━━━━━ EXERCISE INPUT
Lemma leading_spec fuel x : (scale (- Z.of_nat fuel) <= x < 1)%Q ->
  (scale (leading fuel x - 1) <= x < scale (leading fuel x))%Q.
Proof.
  revert x. induction fuel as [|fuel IH]; intros x [L U].
  - change (scale (- Z.of_nat 0)) with 1%Q in L. lra.
  - cbn [leading]. destruct (x * 10 <? 1)%Q eqn:E; qprop.
    + assert (B : (scale (- Z.of_nat fuel) <= x * 10)%Q).
      { replace (- Z.of_nat fuel) with (- Z.of_nat (S fuel) + 1) by lia. rewrite scale_succ. lra. }
      destruct (IH _ (conj B E)) as [L' U']. set (n := leading fuel (x * 10)) in *.
      pose proof (scale_succ (n - 1)) as S1. pose proof (scale_succ (n - 1 - 1)) as S2. rewrite Z.sub_add in S1, S2. lra.
    + change (scale (0 - 1)) with (1 # 10)%Q. change (scale 0) with 1%Q. lra.
Qed.
Lemma decimal_exponent_spec x : (scale (-330) <= x)%Q ->
  (scale (decimal_exponent x - 1) <= x < scale (decimal_exponent x))%Q.
Proof.
  intros L. unfold decimal_exponent. destruct (x <? 1)%Q eqn:E; qprop.
  - apply leading_spec. now split.
  - assert (F : 1 <= Qfloor x) by (change 1 with (Qfloor 1); now apply Qfloor_resp_le).
    destruct (pretty_decimal (Qfloor x) ltac:(lia)) as (_ & _ & B). rewrite explode_length in B.
    set (n := String.length _) in *. destruct n as [|n]; [change (pow10 0) with 1 in B; lia |].
    rewrite Nat.sub_succ, Nat.sub_0_r in B. replace (Z.of_nat (S n) - 1) with (Z.of_nat n) by lia.
    rewrite !scale_pow10. pose proof (Qfloor_le x) as Fl. pose proof (Qlt_floor x) as Fu. split.
    + apply Qle_trans with (inject_Z (Qfloor x)); [|easy]. rewrite <- Zle_Qle. lia.
    + apply Qlt_le_trans with (inject_Z (Qfloor x + 1)); [easy |]. rewrite <- Zle_Qle. lia.
Qed.

Section NumberText.
Context `{Rounding}.

Definition digits_at (k n : Z) (x : Q) : Z := Qfloor (x * scale (k - n) + (1 # 2)).
Lemma shortest_spec fuel k n x : 1 <= k -> let r := shortest fuel k n x in 1 <= r.1 /\ r.2 = digits_at r.1 n x.
Proof.
  revert k. induction fuel as [|fuel IH]; intros k K; cbn; [easy |].
  destruct (Qeq_bool _ _); [easy | apply IH; lia].
Qed.
Lemma digits_at_bounds k n x : (scale (n - 1) <= x < scale n)%Q -> 1 <= k -> 10 ^ (k - 1) <= digits_at k n x <= 10 ^ k.
Proof.
  intros [L U] K. unfold digits_at. pose proof (scale_pos (k - n)) as P.
  assert (A : (scale (k - 1) <= x * scale (k - n) < scale k)%Q).
  { replace (k - 1) with (n - 1 + (k - n)) by lia. replace (scale k) with (scale (n + (k - n))) by (f_equal; lia).
    rewrite !scale_add. nra. }
  rewrite (scale_int (k - 1)), (scale_int k) in A by lia. set (t := (x * scale (k - n))%Q) in *.
  pose proof (Qfloor_le (t + (1 # 2))) as Fl. pose proof (Qlt_floor (t + (1 # 2))) as Fu. set (f := Qfloor _) in *.
  assert (inject_Z (10 ^ (k - 1)) < inject_Z (f + 1))%Q by lra.
  assert (inject_Z f < inject_Z (10 ^ k + 1))%Q by (rewrite inject_Z_plus; change (inject_Z 1) with 1%Q; lra).
  rewrite <- Zlt_Qlt in *. lia.
Qed.

(** The search of [shortest] ended in a decimal that reads back as [x], not
    for want of digits. *)
Definition reads_back (x : Q) : bool :=
  let n := decimal_exponent x in
  let '(k, s) := shortest 16 1 n x in
  Qeq_bool (lit (inject_Z s * scale (n - k))) x.

Lemma positive_text_layout x : (scale (-330) <= x)%Q -> reads_back x = true -> exists k n s,
  positive_text x = layout k n s /\ 1 <= k /\ 10 ^ (k - 1) <= s < 10 ^ k /\ (lit (inject_Z s * scale (n - k)) == x)%Q.
Proof.
  intros L R. pose proof (decimal_exponent_spec x L) as B. unfold positive_text, reads_back in *.
  set (n := decimal_exponent x) in *. destruct (shortest_spec 16 1 n x ltac:(lia)) as [K S].
  destruct (shortest 16 1 n x) as [k s]. cbn [fst snd] in *. apply Qeq_bool_iff in R.
  pose proof (digits_at_bounds k n x B K) as D. rewrite <- S in D. destruct (Z.eqb_spec s (10 ^ k)) as [->|N].
  - assert (E : 10 ^ k = 10 * 10 ^ (k - 1)) by (rewrite <- Z.pow_succ_r by lia; f_equal; lia).
    pose proof (Z.pow_pos_nonneg 10 (k - 1) ltac:(lia) ltac:(lia)) as P.
    exists k, (n + 1), (10 ^ (k - 1)). split; [easy |]. split; [easy |]. split; [lia |].
    rewrite <- R. apply rnd_proper. replace (n + 1 - k) with (n - k + 1) by lia.
    rewrite scale_succ, E, inject_Z_mult. change (inject_Z 10) with 10%Q. ring.
  - exists k, n, s. split_and!; [easy .. | lia | easy].
Qed.


(** *** Reading the layouts *)
Definition stops (rest : chars) : Prop :=
  match rest with [] => True | c :: _ => is_digit c = false /\ c <> "."%char /\ is_e c = false end.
━━━━━━━━━━
• **EXERCISE**: In the entries above, which lines hold the string "Definition"? Report all of them.

• **REPLY TO THE EXERCISE**:
Definition digits_at (k n : Z) (x : Q) : Z := Qfloor (x * scale (k - n) + (1 # 2)).
Definition reads_back (x : Q) : bool :=
Definition stops (rest : chars) : Prop :=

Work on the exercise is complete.